(** The contents of a file change, and descriptors with them. *)
Lemma dir_edit spec' P' n ino i' f :
  fs_dir s !! n = Some ino -> ~ touched hd n -> inode_ok i' ->
  (forall fd d, f (fs_fds s) !! fd = Some d -> (fd < fs_next s)%nat) ->
  (forall m c, m <> n -> ~ touched hd m -> spec m c -> spec' m c) -> (forall c, P c -> P' c) ->
  bound_or s n ino (spec n None -> spec' n None) ->
  survives i' (fun c => spec' n (Some c)) ->
  dir_inv spec' P' (set_fds f (set_inodes <[ino := i']> s)).
Proof.
  intros Hn Ht Hok Hf Hs HP Hb Hsv. pose proof (dir_live_inode n ino Hn) as (Hl & i & Hi & _).
  assert (fs_wf (set_inodes <[ino := i']> s)) as Hwf by (apply wf_set_inode; eauto using dir_wf).
  assert (forall d m, d ∈ versions s -> d !! m = Some ino -> m = n) as Hpr.
  { intros d m Hd Hm. destruct (di_private _ _ _ Hinv (fs_dir s) d n m ino) as [?|[? ?]]; try done. left. }
  assert (forall m Q, m <> n -> holds s m Q -> holds (set_inodes <[ino := i']> s) m Q) as Hoth.
  { intros m Q Hne Hm. apply holds_set_inode; [done|]. intros d Hd Hx. by apply Hne, (Hpr d). }
  destruct Hinv as [[_ Hap Hh Htm Hsp] Hfs Hp]. split; [split|..].
  - destruct Hwf as [? ? ?]. by split.
  - done.
  - apply (Hoth hd); [intros <-; apply Ht; by right|]. by eapply holds_mono.
  - apply (Hoth (tmp_name hd)); [intros <-; apply Ht; by left|].
    eapply holds_mono; [done|]. intros [c|] [?|Hc]; cbn in *; auto.
  - exact Hsp.
  - intros m Hm. destruct (decide (m = n)) as [->|Hne].
    + intros d Hd. specialize (Hfs n Ht d Hd). cbn. destruct (Hb d Hd) as [->|[Hnone Hmay]].
      * rewrite lookup_insert_eq. eauto.
      * rewrite Hnone in *. auto.
    + apply (Hoth m); [done|]. eapply holds_mono; [by apply Hfs|]. intros c. by apply Hs.
  - done.
Qed.

Lemma dir_edit_file spec' P' n fd d i i' d' :
  open_file s n fd d i -> ~ touched hd n -> inode_ok i' ->
  (forall m c, m <> n -> ~ touched hd m -> spec m c -> spec' m c) -> (forall c, P c -> P' c) ->
  bound_or s n (fd_ino d) (spec n None -> spec' n None) ->
  survives i' (fun c => spec' n (Some c)) ->
  dir_inv spec' P' (set_fds <[fd := d']> (set_inodes <[fd_ino d := i']> s)).
Proof.
  intros Ho. pose proof (open_file_ok n fd d i Ho) as [_ Hfd]. destruct Ho as [Hl Hf Hi].
  intros. eapply dir_edit; try done. intros fd' d0. rewrite lookup_insert.
  case_decide; [intros _; by subst|]. apply wf_fds, dir_wf.
Qed.

Lemma dir_edit_inode spec' P' n fd d i i' :
  open_file s n fd d i -> ~ touched hd n -> inode_ok i' ->
  (forall m c, m <> n -> ~ touched hd m -> spec m c -> spec' m c) -> (forall c, P c -> P' c) ->
  bound_or s n (fd_ino d) (spec n None -> spec' n None) ->
  survives i' (fun c => spec' n (Some c)) ->
  dir_inv spec' P' (set_inodes <[fd_ino d := i']> s).
Proof.
  intros Ho Ht Hok Hs HP Hb Hsv.
  apply (dir_edit spec' P' n (fd_ino d) i' (fun m => m)); try done; [apply Ho|].
  apply wf_fds, dir_wf.
Qed.
(* ===== verification/Json.v ===== *)
(** * encoding/json

    The part of the Go standard library's JSON package the program relies on:
    [Marshal] of flat structs, the syntax accepted by [Unmarshal], and the
    assignment of members to struct fields.  Three facts carry the proofs of the
    files kept on disk: what is written is read back, a file cut anywhere is
    rejected, and an object occupies one line.

    Two simplifications, neither of which the program's files can reach: bytes
    from 0x80 up are copied without checking that they are valid UTF-8, and a
    surrogate escape decodes to U+FFFD on its own. *)

From S2P Require Import Prelude Bytes.

(** ** Syntax *)

#[warnings="-register-all"]
Inductive json : Type :=
  | JNull
  | JBool (b : bool)
  | JNum (raw : list byte)
  | JStr (s : list byte)
  | JArr (l : list json)
  | JObj (l : list (list byte * json)).

Definition is_ws (b : byte) : bool := bool_decide (b ∈ [x20; x09; x0a; x0d]).

Fixpoint skip_ws (s : list byte) : list byte :=
  match s with b :: t => if is_ws b then skip_ws t else s | [] => [] end.

Definition hex_val (b : byte) : option Z :=
  let z := Z_of_byte b in
  if is_digit b then Some (z - 48)
  else if (97 <=? z) && (z <=? 102) then Some (z - 87)
  else if (65 <=? z) && (z <=? 70) then Some (z - 55)
  else None.

Definition utf8 (c : Z) : list byte :=
  if c <? 0x80 then [byte_of_Z c]
  else if c <? 0x800 then [byte_of_Z (0xc0 + c / 64); byte_of_Z (0x80 + c mod 64)]
  else if (0xd800 <=? c) && (c <? 0xe000) then [xef; xbf; xbd]
  else [byte_of_Z (0xe0 + c / 4096); byte_of_Z (0x80 + c / 64 mod 64); byte_of_Z (0x80 + c mod 64)].

(** The character a one-letter escape stands for. *)
Definition escapes : list (byte * byte) :=
  [(x22, x22); (x5c, x5c); (x2f, x2f); (x62, x08); (x66, x0c); (x6e, x0a); (x72, x0d); (x74, x09)].

Definition simple_escape (e : byte) : option byte :=
  snd <$> List.find (fun p => bool_decide (p.1 = e)) escapes.

Definition cons_string (c : list byte) (r : option (list byte * list byte)) :=
  match r with Some (s, rest) => Some (c ++ s, rest) | None => None end.

(** The rest of a string literal, after its opening quote. *)
Fixpoint parse_string (s : list byte) : option (list byte * list byte) :=
  match s with
  | [] => None
  | q :: t =>
      if decide (q = x22) then Some ([], t)
      else if decide (q = x5c) then
        match t with
        | [] => None
        | e :: t =>
            if decide (e = x75) then
              match t with
              | a :: b :: c :: d :: t =>
                  match hex_val a, hex_val b, hex_val c, hex_val d with
                  | Some a, Some b, Some c, Some d =>
                      cons_string (utf8 (((a * 16 + b) * 16 + c) * 16 + d)) (parse_string t)
                  | _, _, _, _ => None
                  end
              | _ => None
              end
            else match simple_escape e with
                 | Some c => cons_string [c] (parse_string t)
                 | None => None
                 end
        end
      else if Z_of_byte q <? 32 then None
      else cons_string [q] (parse_string t)
  end.

(** The input behind the byte [c], if it comes next. *)
Definition expect (c : byte) (s : list byte) : option (list byte) :=
  match s with b :: t => if decide (b = c) then Some t else None | [] => None end.

Definition is_num_char (b : byte) : bool :=
  is_digit b || bool_decide (b ∈ [x2b; x2d; x2e; x45; x65]).

Fixpoint span (f : byte -> bool) (s : list byte) : list byte * list byte :=
  match s with
  | b :: t => if f b then let '(p, r) := span f t in (b :: p, r) else ([], s)
  | [] => ([], [])
  end.

Definition skip_byte (cs : list byte) (s : list byte) : list byte :=
  match s with b :: t => if decide (b ∈ cs) then t else s | [] => [] end.

(** The grammar of numbers: sign, digits without leading zeros, fraction, exponent. *)
Definition valid_number (s : list byte) : bool :=
  let '(int, s) := span is_digit (skip_byte [x2d] s) in
  let '(frac_ok, s) :=
    match expect x2e s with
    | Some t => let '(d, r) := span is_digit t in (negb (bool_decide (d = [])), r)
    | None => (true, s)
    end in
  let '(exp_ok, s) :=
    if decide (skip_byte [x45; x65] s = s) then (true, s)
    else let '(d, r) := span is_digit (skip_byte [x2b; x2d] (skip_byte [x45; x65] s)) in
         (negb (bool_decide (d = [])), r) in
  bool_decide (int <> [] /\ (head int = Some x30 -> length int = 1%nat)) &&
  frac_ok && exp_ok && bool_decide (s = []).

Definition parse_literal (lit : list byte) (v : json) (s : list byte) : option (json * list byte) :=
  if HasPrefix s lit then Some (v, drop (length lit) s) else None.

Definition parse_number (s : list byte) : option (json * list byte) :=
  let '(raw, r) := span is_num_char s in
  if valid_number raw then Some (JNum raw, r) else None.

(** A value.  Every nested call has consumed a byte, so one more than the
    length of the input is fuel enough. *)
Fixpoint parse_value (fuel : nat) (s : list byte) : option (json * list byte) :=
  match fuel with
  | O => None
  | S fuel =>
      match skip_ws s with
      | [] => None
      | b :: t =>
          if decide (b = x7b) then
            match expect x7d (skip_ws t) with
            | Some r => Some (JObj [], r)
            | None => '(l, r) ← parse_members fuel t; Some (JObj l, r)
            end
          else if decide (b = x5b) then
            match expect x5d (skip_ws t) with
            | Some r => Some (JArr [], r)
            | None => '(l, r) ← parse_elements fuel t; Some (JArr l, r)
            end
          else if decide (b = x22) then '(v, r) ← parse_string t; Some (JStr v, r)
          else if decide (b = x6e) then parse_literal (str "null") JNull (b :: t)
          else if decide (b = x74) then parse_literal (str "true") (JBool true) (b :: t)
          else if decide (b = x66) then parse_literal (str "false") (JBool false) (b :: t)
          else parse_number (b :: t)
      end
  end
with parse_members (fuel : nat) (s : list byte) : option (list (list byte * json) * list byte) :=
  match fuel with
  | O => None
  | S fuel =>
      t ← expect x22 (skip_ws s);
      '(key, r) ← parse_string t;
      r ← expect x3a (skip_ws r);
      '(v, r) ← parse_value fuel r;
      match expect x7d (skip_ws r) with
      | Some r => Some ([(key, v)], r)
      | None =>
          r ← expect x2c (skip_ws r);
          '(l, r) ← parse_members fuel r; Some ((key, v) :: l, r)
      end
  end
with parse_elements (fuel : nat) (s : list byte) : option (list json * list byte) :=
  match fuel with
  | O => None
  | S fuel =>
      '(v, r) ← parse_value fuel s;
      match expect x5d (skip_ws r) with
      | Some r => Some ([v], r)
      | None =>
          r ← expect x2c (skip_ws r);
          '(l, r) ← parse_elements fuel r; Some (v :: l, r)
      end
  end.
##########
(Directions for this task):
Everything from the first line above through the line that contains "assert (forall d" should be duplicated exactly, please, and nothing beyond it.

(Task output):
(** The contents of a file change, and descriptors with them. *)
Lemma dir_edit spec' P' n ino i' f :
  fs_dir s !! n = Some ino -> ~ touched hd n -> inode_ok i' ->
  (forall fd d, f (fs_fds s) !! fd = Some d -> (fd < fs_next s)%nat) ->
  (forall m c, m <> n -> ~ touched hd m -> spec m c -> spec' m c) -> (forall c, P c -> P' c) ->
  bound_or s n ino (spec n None -> spec' n None) ->
  survives i' (fun c => spec' n (Some c)) ->
  dir_inv spec' P' (set_fds f (set_inodes <[ino := i']> s)).
Proof.
  intros Hn Ht Hok Hf Hs HP Hb Hsv. pose proof (dir_live_inode n ino Hn) as (Hl & i & Hi & _).
  assert (fs_wf (set_inodes <[ino := i']> s)) as Hwf by (apply wf_set_inode; eauto using dir_wf).
  assert (forall d m, d ∈ versions s -> d !! m = Some ino -> m = n) as Hpr.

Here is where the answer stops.